Oggi mancano tre settimane esatte al ‘Brexit’, il referendum tramite il quale i cittadini del Regno Unito sono chiamati a decidere su un tema di enorme importanza: la permanenza o l’uscita dall’Unione Europea. Fino a pochi giorni fa vari sondaggi indicavano che la maggioranza (seppur risicata) dei cittadini britannici voleva rimanere nell’Unione Europea. Ma nelle ultime ore la situazione è cambiata. Lo testimonia un sondaggio lanciato da The Guardian, i cui risultati danno in vantaggio (per la prima volta) i ‘brexiters’, al 52%, contro il 48% dei pro-UE.
Il modello australiano
Questa variazione a cosa è dovuta? Nei giorni scorsi, l’ex sindaco di Londra Boris Johnson ha parlato di alcune novità che, impossibile negarlo, sono piaciute agli elettori del Regno Unito. Una proposta che ha fatto impennare i consensi per l’uscita dall’UE è quella di seguire il modello australiano sull’immigrazione. Perché l’immigrazione è uno dei punti cardine (il più importante, insieme all’impatto economico) su cui si gioca la partita del referendum.
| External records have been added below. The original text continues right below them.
(** The [# sparsify] block: the descriptors as it leaves them and the
    stack [deltas].  The test is [method and method != consensus_ta]. *)
Definition sparsify_stage (self : GTATask) (tvs : list Descriptor)
  : M (list Descriptor * Stack) :=
  match sparsification_method (method self) with
  | Some sm =>
      if negb (SparsificationMethod.eqb sm SparsificationMethod.consensus_ta)
      then
        tvs' <- mapM (sparsify_one self sm) tvs ;;
        ts <- lift (mapR get_sparsified_delta tvs') ;;
        emit CallStack ;;;
        deltas <- lift (stack ts) ;;
        ret (tvs', deltas)
      else raw_deltas tvs
  | None => raw_deltas tvs
  end.

(** The [# get sign consensus and mix deltas] block: [mixed_delta] and
    the guarded [divisor]. *)
Definition mix_stage (self : GTATask) (deltas : Stack) (weights : list Qc)
  : M (list Qc * list Qc) :=
  let m := numel (elem_shape deltas) in
  let weighted_deltas := scale_rows (rows deltas) weights in
  match consensus_method (method self) with
  | Some cm =>
      emit CallGetMask ;;;
      mask <- lift (get_mask {| elem_shape := elem_shape deltas;
                                rows := weighted_deltas |}
                             (ConsensusMethod.value cm)
                             (Some (mask_dtype_of self))) ;;
      ret (sum_dim0 m (masked_deltas weighted_deltas mask),
           guard_zero (sum_dim0 m (masked_weights weights mask)))
  | None =>
      ret (sum_dim0 m weighted_deltas, guard_small (weight_sum weights))
  end.

(** The tall-mask block: the consensus mask and the trimmed mixed delta. *)
Definition tall_mask_stage (tvs : list Descriptor) (mixed_delta : Tensor)
  : M (list bool * Tensor) :=
  tvs' <- mapM (fun tv_info =>
                  lam <- lift (tv_get Param.lambda tv_info) ;;
                  emit (CallGetTallMask (tv_model tv_info)) ;;;
                  ret (set_tall_mask tv_info
                         (get_tall_mask (tv_delta tv_info) lam mixed_delta)))
               tvs ;;
  tms <- lift (mapR get_tall_mask_of tvs') ;;
  emit CallStack ;;;
  tall_masks <- lift (stack_rows (map (fun t => (bshape t, bdata t)) tms)) ;;
  kq <- lift (first_get Param.k tvs') ;;
  let consensus_mask :=
    count_at_least (numel (fst tall_masks)) (snd tall_masks) kq in
  trimmed <- lift (broadcast_op Qcmult mixed_delta
                     (bool_to_tensor (fst tall_masks) consensus_mask)) ;;
  ret (consensus_mask, trimmed).

Definition is_consensus (sm : option SparsificationMethod.t) : bool :=
  match sm with
  | Some SparsificationMethod.consensus_ta
  | Some SparsificationMethod.consensus_ties => true
  | _ => false
  end.

Definition is_rank_magnitude_sampling (sm : option SparsificationMethod.t)
  : bool :=
  match sm with
  | Some SparsificationMethod.rank_magnitude_sampling => true
  | _ => false
  end.

(** Everything after the early return, for a non-empty [tvs]. *)
Definition merge (self : GTATask) (tvs : list Descriptor) (base : Tensor)
  : M Tensor :=
  st <- sparsify_stage self tvs ;;
  let tvs := fst st in
  let deltas := snd st in
  weights <- lift (mapR (tv_get Param.weight) tvs) ;;
  md <- mix_stage self deltas weights ;;
  let mixed_delta :=
    if normalize self then divide (fst md) (snd md) else fst md in
  mixed_delta <-
    (if is_rank_magnitude_sampling (sparsification_method (method self))
     then
       lambda_factor <- lift (first_get Param.lambda tvs) ;;
       ret (map (fun x => x * lambda_factor) mixed_delta)
     else ret mixed_delta) ;;
  let mixed_delta :=
    {| shape := elem_shape deltas; data := mixed_delta |} in
  mixed_delta <-
    (if is_consensus (sparsification_method (method self))
     then r <- tall_mask_stage tvs mixed_delta ;; ret (snd r)
     else ret mixed_delta) ;;
  lift (tadd base mixed_delta).

(** [GTATask.execute(tensors)]: the merged tensor. *)
Definition execute (self : GTATask) (tensors : TensorMap) : M Tensor :=
  r <- get_task_vectors (weight_info self) (base_model self) tensors
         (tensor_parameters self) ;;
  match fst (fst r) with
  | [] => ret (snd (fst r))
  | _ :: _ => merge self (fst (fst r)) (snd (fst r))
  end.
End Execute.

From Stdlib Require Import Permutation.

(** * The declarations of the merge method

    [GeneralizedTaskArithmeticMerge.parameters], [tensor_parameters] and
    [make_task]. *)

(** The values the declarations use as defaults. *)
Inductive pyvalue : Type :=
| PyBool (b : bool)
| PyInt (z : Z)
| PyFloat (q : Qc).

(** Modelled from the spec: [ConfigParameterDef] of
    [mergekit.merge_methods.base], which is not part of the sources at
    hand: a name, whether the parameter is required (it is not unless the
    call says so) and a default value (none unless the call gives one). *)
Record ConfigParameterDef : Type := {
  cp_name : string;
  required : bool;
  default_value : option pyvalue
}.

Definition optional (n : string) (v : pyvalue) : ConfigParameterDef :=
  {| cp_name := n; required := false; default_value := Some v |}.

Module Decl.
(** [parameters()]. *)
Definition parameters (self : GeneralizedTaskArithmeticMerge)
  : list ConfigParameterDef :=
  optional "int8_mask" (PyBool false)
  :: optional "normalize" (PyBool (default_normalize self))
  :: optional "rescale" (PyBool (default_rescale self))
  :: nil.

Definition is_method (self : GeneralizedTaskArithmeticMerge)
  (sm : SparsificationMethod.t) : bool :=
  match sparsification_method self with
  | Some sm' => SparsificationMethod.eqb sm' sm
  | None => false
  end.

(** [tensor_parameters()]: [res] and the three conditional blocks that
    append to it. *)
Definition tensor_parameters (self : GeneralizedTaskArithmeticMerge)
  : list ConfigParameterDef :=
  let res :=
    {| cp_name := "weight"; required := true; default_value := None |}
    :: optional "density" (PyFloat 1) :: nil in
  let res :=
    if is_method self SparsificationMethod.magnitude_outliers
    then res ++ optional "gamma" (PyFloat (Q2Qc (1 # 100))) :: nil
    else res in
  let res :=
    if is_method self SparsificationMethod.rank_magnitude_sampling
    then (res ++ optional "epsilon" (PyFloat (Q2Qc (15 # 100))) :: nil)
         ++ optional "lambda" (PyFloat 1) :: nil
    else res in
  let res :=
    if is_method self SparsificationMethod.consensus_ta
       || is_method self SparsificationMethod.consensus_ties
    then (res ++ optional "k" (PyInt 1) :: nil)
         ++ optional "lambda" (PyFloat 1) :: nil
    else res in
  res.

(** [make_task(output_weight, tensors, base_model, parameters,
    tensor_parameters)], for a base model that is given and a map
    [parameters] whose values are booleans: the three subscripts are
    evaluated in the order of the call, each a KeyError when the key is
    absent.  The argument [tensors] is the input task of the scheduler,
    which [execute] receives evaluated. *)
Definition make_task (self : GeneralizedTaskArithmeticMerge)
  (output_weight : WeightInfo) (base_model : string)
  (parameters : list (string * bool)) (tensor_parameters : ParamMap)
  : result GTATask :=
  match getitem String.eqb "int8_mask" parameters with
  | Err e => Err e
  | Ok i8 =>
      match getitem String.eqb "normalize" parameters with
      | Err e => Err e
      | Ok norm =>
          match getitem String.eqb "rescale" parameters with
          | Err e => Err e
          | Ok resc =>
              (* method, base_model, weight_info, tensor_parameters,
                 int8_mask, normalize, rescale *)
              Ok (Build_GTATask self base_model output_weight
                    tensor_parameters i8 norm resc)
          end
      end
  end.
End Decl.

(** The key of a tensor parameter in the dictionaries of the program. *)
Definition param_name (p : Param.t) : string :=
  match p with
  | Param.weight => "weight"
  | Param.density => "density"
  | Param.gamma => "gamma"
  | Param.epsilon => "epsilon"
  | Param.lambda => "lambda"
  | Param.k => "k"
  end.

(** * Model cards: [mergekit/card.py]

    [is_hf], [extract_hf_paths], [maybe_link_hf] and [modelref_md].
    A Python [str] is modelled by its UTF-8 bytes; the characters the code
    tests, [/] and [~], are ASCII and occur in no other encoding. *)

Module Card.
(** [c in s] for a one-character string [c], and [s.count(c)]. *)
Fixpoint contains (s : string) (c : Ascii.ascii) : bool :=
  match s with
  | EmptyString => false
  | String c' s' => Ascii.eqb c' c || contains s' c
  end.

Fixpoint count (s : string) (c : Ascii.ascii) : nat :=
  match s with
  | EmptyString => O
  | String c' s' => ((if Ascii.eqb c' c then 1 else 0) + count s' c)%nat
  end.

Definition slash : Ascii.ascii := Ascii.ascii_of_nat 47.

Definition bindR {A B} (r : result A) (f : A -> result B) : result B :=
  match r with Ok a => f a | Err e => Err e end.

Section Environment.
(** [ModelReference] of [mergekit.common] is not part of the sources at
    hand; the card code reads [model.model.path] and, when [model.lora] is
    set, [model.lora.path]. *)
Variable ModelReference : Type.
Variable model_path : ModelReference -> string.
Variable lora_path : ModelReference -> option string.

(** [os.path.exists], and [huggingface_hub.repo_exists(path,
    repo_type="model", token=False)]: its answer, or [None] when it raises
    HFValidationError.  Other failures of the hub client are not modelled. *)
Variable path_exists : string -> bool.
Variable repo_exists : string -> option bool.

(** [is_hf(path)]; [path[0]] raises IndexError on the empty string. *)
Definition is_hf (path : string) : result bool :=
  match path with
  | EmptyString => Err IndexError
  | String c _ =>
      if contains "/~" c || (1 <? count path slash)%nat
      then Ok false
      else if negb (path_exists path)
      then Ok true
      else match repo_exists path with
           | Some b => Ok b
           | None => Ok false
           end
  end.

(** What one model contributes to [extract_hf_paths]. *)
Definition hf_paths_of (model : ModelReference) : result (list string) :=
  bindR (is_hf (model_path model)) (fun b =>
  let first := if b then model_path model :: nil else nil in
  match lora_path model with
  | Some l =>
      bindR (is_hf l) (fun b' => Ok (first ++ if b' then l :: nil else nil))
  | None => Ok first
  end).

(** [list(extract_hf_paths(models))]: the paths the generator yields, or
    the exception that ends the iteration. *)
Fixpoint extract_hf_paths (models : list ModelReference)
  : result (list string) :=
  match models with
  | nil => Ok nil
  | model :: models' =>
      bindR (hf_paths_of model) (fun ps =>
      bindR (extract_hf_paths models') (fun ps' => Ok (ps ++ ps')))
  end.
Johnson e la prima linea di ‘Vote Leave’ hanno proposto una ‘tessera punti’. L’immigrante che vuole entrare nel Regno Unito, a prescindere che sia cittadino europeo o extracomunitario, dovrà sostenere un test con punteggio finale in lingua inglese per dimostrare di conoscere la lingua.
I ‘front runner’ di Brexit hanno dichiarato: “L’immigrazione ha effetti benefici sotto l’aspetto economico, sociale e culturale per la Gran Bretagna. Ma prima di garantire nuovi ingressi, dobbiamo effettuare controlli su chi arriva. Attualmente, qualsiasi cittadino dell’Unione può entrare liberamente, e questo vuol dire che non si può effettuare alcun controllo”.
Le conseguenze sull’economia
Se da una parte molti cittadini britannici sono convinti che maggiori controlli sull’immigrazione siano necessari, dall’altra gli effetti economici (almeno quelli a breve termine) dell’eventuale uscita dal mercato unico, secondo molti esperti, saranno tutt’altro che positivi. L’Ocse ha fatto notare che il Brexit ha già avuto le sue prime conseguenze sull’economia britannica.
Gli economisti, infatti, a inizio anno avevano ipotizzato una crescita del PIL del 2,1% per l’anno in corso. Ora la stima è scesa all’1,7%. Un altro sondaggio effettuato da The Obsever, a cui hanno partecipato 600 economisti britannici, ha consegnato un verdetto su cui c’è poco da discutere: 9 economisti su 10 (l’88% degli intervistati) affermano che l’uscita dal single market avrà conseguenze negative sull’economia britannica.
Anche David Cameron, attuale Primo Ministro, è fermamente convinto che la Gran Bretagna debba rimanere all’interno dell’Unione Europea: “Il nostro Paese si impoverirebbe e per nostra economia le conseguenze sarebbero devastanti”. Insomma, entrambe le scelte di voto hanno conseguenze positive e negative.
Ma resta il fatto che se la Brexit dovesse diventare realtà nel referendum che si terrà tra 21 giorni esatti, a Londra non ci sarebbe più la libera circolazione dei lavoratori, ma allo stesso tempo nemmeno la libera circolazione di beni e servizi, a cui l’economica britannica è abituata da diversi decenni a questa parte. E che potrebbe causare uno ‘shock’ da cui ci vorranno diversi anni per riprendersi completamente.